A corneal ulcer is a condition that occurs when a person has an open sore on their cornea, the delicate tissue over the colored part of a person’s eyes.
A corneal ulcer is usually caused by an infection. A virus infection can also result in an ulcer. Fungal infections, tears in the cornea, conditions that causes dry eyes, and chemical burns may also cause an ulcer to appear. Some conditions, like Bells’ palsy, can cause the eyelid to not be able to close right. This can cause the cornea to become dry, which can lead to ulcers.
People who wear contact lenses commonly contract a bacterial infection that can lead to a corneal ulcer. Those contact lenses wearers who have the extended-wear brand are at a higher risk of developing a corneal ulcer. A contact lens can hurt the cornea in many ways if the wearer is not careful. For example, a scratch on the lenses can slightly irritate the cornea, in turn causing it to be more prone to a bacterial infection. Tiny bits of dirt and dust under the contact can also cause scratching of the cornea to occur. Those who wear their lenses for a long time may decrease the oxygen flow to the eye, making the wearer more apt to developing an infection; as a result a corneal ulcer may form. Any contact lenses that have been worn in the infected eye(s) should be thrown out so the eye(s) is not re-infected.
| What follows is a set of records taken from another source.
(** What is not ours is left alone. *)
Definition skill_changed (install : bool) (w w' : skills) : Prop :=
  sk_places w' = sk_places w ∨
  ((if install then ours (sk_places w !! target) = true ∨ sk_places w !! target = None else ours (sk_places w !! target) = true) ∧
   others_kept w w' ∧ if install then upgrading w w' else removing w w').

Definition skill_result (install : bool) (w w' : skills) (r : result string bool) : Prop :=
  skill_changed install w w' ∧
  match r with
  | Ok true => sk_places w' !! target = if install then Some new_skill else None
  | Ok false => sk_places w' = sk_places w ∧ if install then current (sk_places w !! target) = true else intact (sk_places w !! target) = false
  | Fail _ => True
  end.

(** ** Proofs *)

Ltac looked :=
  let Ha := fresh in intros ? ? Ha; cbn [skill_acts] in Ha; unfold when in Ha;
  match type of Ha with (if ?b then _ else _) = _ => destruct b end; by simplify_eq.

Lemma old_ne : old ≠ target.
Proof. intros H%(f_equal slen). unfold old in H. rewrite slen_app in H. vm_compute (slen ".old") in H. lia. Qed.

Lemma marker_ne d p : (slen p < slen d + 15)%Z → p ≠ marker_path d.
Proof.
  intros H ->. unfold marker_path, join in H. rewrite !slen_app in H. vm_compute (slen "/") in H. vm_compute (slen ".aegis-managed") in H. lia.
Qed.

Lemma target_ne : target ≠ marker_path target.
Proof. apply marker_ne. lia. Qed.

Lemma old_marker_ne : old ≠ marker_path target.
Proof. apply marker_ne. unfold old. rewrite slen_app. vm_compute (slen ".old"). lia. Qed.

Lemma keeps_there {B} I w p (k : bool → agent B) Q : p ≠ marker_path target → I w →
  skill_keeps I w (k (bool_decide (is_Some (sk_places w !! p)))) Q → skill_keeps I w (exists_at p ≫= k) Q.
Proof.
  intros Hp Hi Hk. apply keeps_bind. apply keeps_quiet; [looked|done|]. intros n Hn. simpl in Hn. rewrite decide_False in Hn by done.
  destruct (sk_places w !! p) as [[]|] eqn:Hw; rewrite ?Hw in *; by destruct n.
Qed.

Lemma keeps_isManagedSkill (I : skills → Prop) w : I w →
  skill_keeps I w (isManagedSkill target) (λ w' r, w' = w ∧ match r with
    | Ok true => ours (sk_places w !! target) = true
    | Ok false => intact (sk_places w !! target) = false
    | Fail _ => True end).
Proof.
  intros Hi. apply keeps_quiet; [looked|done|]. intros n Hn. simpl in Hn.
  destruct n; try (by split); [split; [done|]; by destruct (sk_places w !! target) as [[[]| | |]|]|].
  apply keeps_quiet; [looked|done|]. intros n Hm. simpl in Hm. rewrite decide_True in Hm by done.
  destruct (sk_places w !! target) as [[[]| | |]|], n; done.
Qed.

(** The old skill is away, the new one not in place. *)
Record away (w0 w : skills) : Prop := {
  aw_free : sk_places w0 !! old = None;
  aw_ours : ours (sk_places w0 !! target) = true ∨ sk_places w0 !! target = None;
  aw_others : others_kept w0 w;
  aw_target : sk_places w !! target = None;
  aw_old : sk_places w !! old = sk_places w0 !! target;
  aw_temp : sk_temp w = (Marker (Version +:+ newline), embedded) }.

Lemma away_changed w0 w : away w0 w → skill_changed true w0 w.
Proof. intros []. right. split_and!; [done..|]. split; [done|]. by left. Qed.

Lemma keeps_rename (I : skills → Prop) w from to p {R} (k : option string → agent R) Q :
  sk_places w !! from = Some p → sk_places w !! to = None → I w → (∀ e, skill_keeps I w (k (Some e)) Q) →
  (let w' := Skills (<[to := p]> (delete from (sk_places w))) (sk_temp w) in I w' ∧ skill_keeps I w' (k None) Q) →
  skill_keeps I w (trigger (RenameSkill from to) ≫= k) Q.
Proof.
  intros Hf Ht Hi Hfail Hok e w' Ha. cbn [skill_acts] in Ha. rewrite Hf, Ht in Ha. destruct e as [e|]; injection Ha as <-; [|exact Hok].
  split; [done|apply Hfail].
Qed.

Lemma keeps_publish_away w0 w : away w0 w →
  skill_keeps (skill_changed true w0) w
    (published ← trigger (PublishSkill target);
     match (published : option string) with
     | Some e =>
         kept ← exists_at old;
         _ ← (if kept : bool then trigger (RenameSkill old target) else Ret None);
         Ret (Fail e)
     | None => _ ← trigger (RemoveAll old); Ret (Ok true)
     end) (skill_result true w0).
Proof.
  intros Haw. pose proof (away_changed _ _ Haw) as Hch. pose proof old_ne as Hne. destruct Haw as [Hfree Hours Hoth Ht Ho Htemp].
  intros e w1 Ha. cbn [skill_acts] in Ha. rewrite Ht in Ha. destruct e as [e|]; injection Ha as <-.
  - split; [done|]. refine (keeps_there _ _ _ _ _ old_marker_ne Hch _). case_bool_decide as Hk; [|by split].
    destruct Hk as [p Hp]. refine (keeps_rename _ _ _ _ _ _ _ Hp Ht Hch _ _); [by split|].
    assert (∀ w', sk_places w' = <[target:=p]> (delete old (sk_places w)) → skill_changed true w0 w') as H.
    { intros w' Hw'. left. rewrite Hw'. apply map_eq. intros q. destruct (decide (q = target)) as [->|]; [simplify_map_eq; congruence|].
      destruct (decide (q = old)) as [->|]; [by simplify_map_eq|]. rewrite lookup_insert_ne, lookup_delete_ne by done. by apply Hoth. }
    split; [by apply H|]. split; [by apply H|done].
  - rewrite Htemp. cbn [fst snd]. set (w2 := Skills _ _).
    assert (∀ o, (o = sk_places w0 !! target ∨ o = None ∨ o = Some Remains) → ∀ w', sk_places w' !! target = Some new_skill →
      sk_places w' !! old = o → others_kept w0 w' → skill_changed true w0 w') as H.
    { intros o Hor w' Hn Hold Hk. right. split_and!; [done..|]. split; [done|]. right. by rewrite Hold. }
    assert (others_kept w0 w2) as H2. { intros p Hp Hp'. simpl. rewrite lookup_insert_ne by done. by apply Hoth. }
    split; [apply (H (sk_places w0 !! target)); [by left|by simpl; simplify_map_eq| |done]; simpl; by rewrite lookup_insert_ne|].
    intros e w3 Ha. cbn [skill_acts] in Ha. injection Ha as <-.
    set (w3 := Skills _ _).
    assert (sk_places w3 !! target = Some new_skill ∧ skill_changed true w0 w3) as [H3 Hc]; [|by split; [|split]].
    split; [by destruct e; simpl; simplify_map_eq|]. apply (H (sk_places w3 !! old)); [|by destruct e; simpl; simplify_map_eq|done|].
    + destruct e as [e|]; simpl; [|right; left; by simplify_map_eq]. rewrite lookup_alter_eq, lookup_insert_ne by done. rewrite Ho.
      destruct (sk_places w0 !! target); simpl; auto.
    + intros p Hp Hp'. rewrite <- (H2 p Hp Hp'). destruct e; simpl; by simplify_map_eq.
Qed.

Lemma keeps_publish_skill w0 w : sk_places w = sk_places w0 → sk_temp w = (Marker (Version +:+ newline), embedded) →
  ours (sk_places w !! target) = true ∨ sk_places w !! target = None →
  skill_keeps (skill_changed true w0) w (publish_skill target) (skill_result true w0).
Proof.
  intros Hw Ht Ho. rewrite Hw in Ho. pose proof old_ne as Hne.
  assert (skill_changed true w0 w) as Hch by by left.
  apply keeps_there; [apply old_marker_ne|done|]. fold old. case_bool_decide as Hold; [by split|].
  apply eq_None_not_Some in Hold. apply keeps_there; [apply target_ne|done|]. case_bool_decide as Htg.
  - destruct Htg as [p Hp]. refine (keeps_rename _ _ _ _ _ _ _ Hp Hold Hch _ _); [by split|]. cbv zeta. set (w1 := Skills _ _).
    assert (away w0 w1) as Haw.
    { split; simpl; [by rewrite <- Hw|done| |by simplify_map_eq|rewrite <- Hw; by simplify_map_eq|done].
      intros q Hq Hq'. simpl. rewrite lookup_insert_ne, lookup_delete_ne, Hw by done. done. }
    split; [by apply away_changed|]. by apply keeps_publish_away.
  - apply eq_None_not_Some in Htg. apply (keeps_publish_away w0 w). split; [by rewrite <- Hw|done| |done| |done].
    + intros q _ _. by rewrite Hw.
    + by rewrite <- Hw, Hold, Htg.
Qed.

Lemma keeps_must_skill {A} (I : skills → Prop) w e w1 (k : attempt A) Q :
  (∀ x w', skill_acts _ w e x = Some w' → w' = match x with None => w1 | Some _ => w end) →
  I w → (∀ e, Q w (Fail e)) → I w1 → skill_keeps I w1 k Q → skill_keeps I w (must e k) Q.
Proof. intros He Hw Hf Hw1 Hk. apply keeps_step. intros x w' ->%He. by destruct x; split; try done. Qed.

Lemma keeps_install_skill w :
  ours (sk_places w !! target) = true ∨ sk_places w !! target = None →
  skill_keeps (skill_changed true w) w (install_skill root target) (skill_result true w).
Proof.
  intros Ho. assert (∀ w', sk_places w' = sk_places w → skill_changed true w w') as Hs by by left.
  assert (∀ w' e, sk_places w' = sk_places w → skill_result true w w' (Fail e)) as Hf by (split; auto).
  assert (∀ w' r, skill_result true w w' r → skill_keeps (skill_changed true w) w' (_ ← trigger RemoveAllTemp; Ret r) (skill_result true w)) as Hd.
  { intros w' r Hr [] w2 [= <-]. split; [by destruct Hr|done]. }
  unfold install_skill.
  apply (keeps_must_skill _ w _ w); [intros [e|] w' [= <-]; done|by auto..|].
  apply (keeps_must_skill _ w _ (Skills (sk_places w) (NoMarker, ""))); [intros [e|] w' [= <-]; done|by auto..|].
  apply keeps_bind. eapply keeps_mono; [exact Hd|].
  eapply (keeps_must_skill _ _ _ (Skills (sk_places w) (NoMarker, embedded))); [intros [e|] w' [= <-]; done|by auto..|].
  eapply (keeps_must_skill _ _ _ (Skills (sk_places w) (Marker (Version +:+ newline), embedded))); [intros [e|] w' [= <-]; done|by auto..|].
  by apply keeps_publish_skill.
Qed.

Lemma keeps_materializeSkill w :
  skill_keeps (skill_changed true w) w (materializeSkill root) (skill_result true w).
Proof.
  assert (skill_changed true w w) as Hs by by left. unfold materializeSkill. fold target.
  apply keeps_try. eapply keeps_mono; [|by apply keeps_isManagedSkill]. intros w' [managed|e] [-> Hm]; [|by split].
  apply keeps_there; [apply target_ne|done|]. destruct managed; cbn [negb]; rewrite ?andb_false_r, ?andb_true_r.
  - apply keeps_bind. apply keeps_quiet; [looked|done|]. intros v Hv. cbn [skill_acts] in Hv. case_bool_decide as Hver; cbv iota; [|apply keeps_install_skill; by left].
    split; [done|]. split; [done|]. destruct v as [v|]; [|done]. injection Hver as Hver.
    destruct (sk_places w !! target) as [[m f| | |]|]; try done. unfold when in Hv. case_bool_decide as Hmv; [|done]. subst m. simpl.
    by apply bool_decide_eq_true.
  - case_bool_decide as Ht; [by split|]. apply keeps_install_skill. right. by apply eq_None_not_Some.
Qed.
The symptoms of a corneal ulcer can be extremely painful. A patient suffering from an ulcer will feel that there is something in their eye, yet they cannot remove it. Itching, burning, redness, and swollen eyelids can occur. Pain may occur when a bright light is looked at, and the overall vision may be blurred. A thick discharge may also drain from the eye. Swelling may occur to the point of having difficulty opening the affected eye. Those who wear eyeglasses may have trouble seeing out of them.
A corneal ulcer may be treated at home first. Contact lenses should be taken out as soon as possible. Cold compresses can be applied directly to the eye. Do not rub or touch the ulcer or eye directly, and keep hands washed frequently. An over-the-counter pain reliever may help dull the pain. Acetaminophen can help, and ibuprofen can help with swelling.
Medical treatment should be sought if the condition worsens or does not go away within a day. Medical care should also be sought if there is a change in vision, discharge of the eye, a past history of cornea scratches, or an exposure to chemicals. An eye doctor will use a slit lamp to see if the problem is a corneal ulcer. If the doctor thinks an infection is the problem, samples may be taken to examine. Prescription antibiotic eye drops will then more than likely be given for the condition, since an infection has likely occurred. If the pain is very severe, an Ophthalmologist might prescribe an eye drop that keeps a person’s pupils dilated. While most corneal ulcers can be treated successfully, a corneal transplant may be a last resort. This will only be performed if the ulcer does not go away after medications have been taken for a time, or if there is a chance that it will perforate the cornea.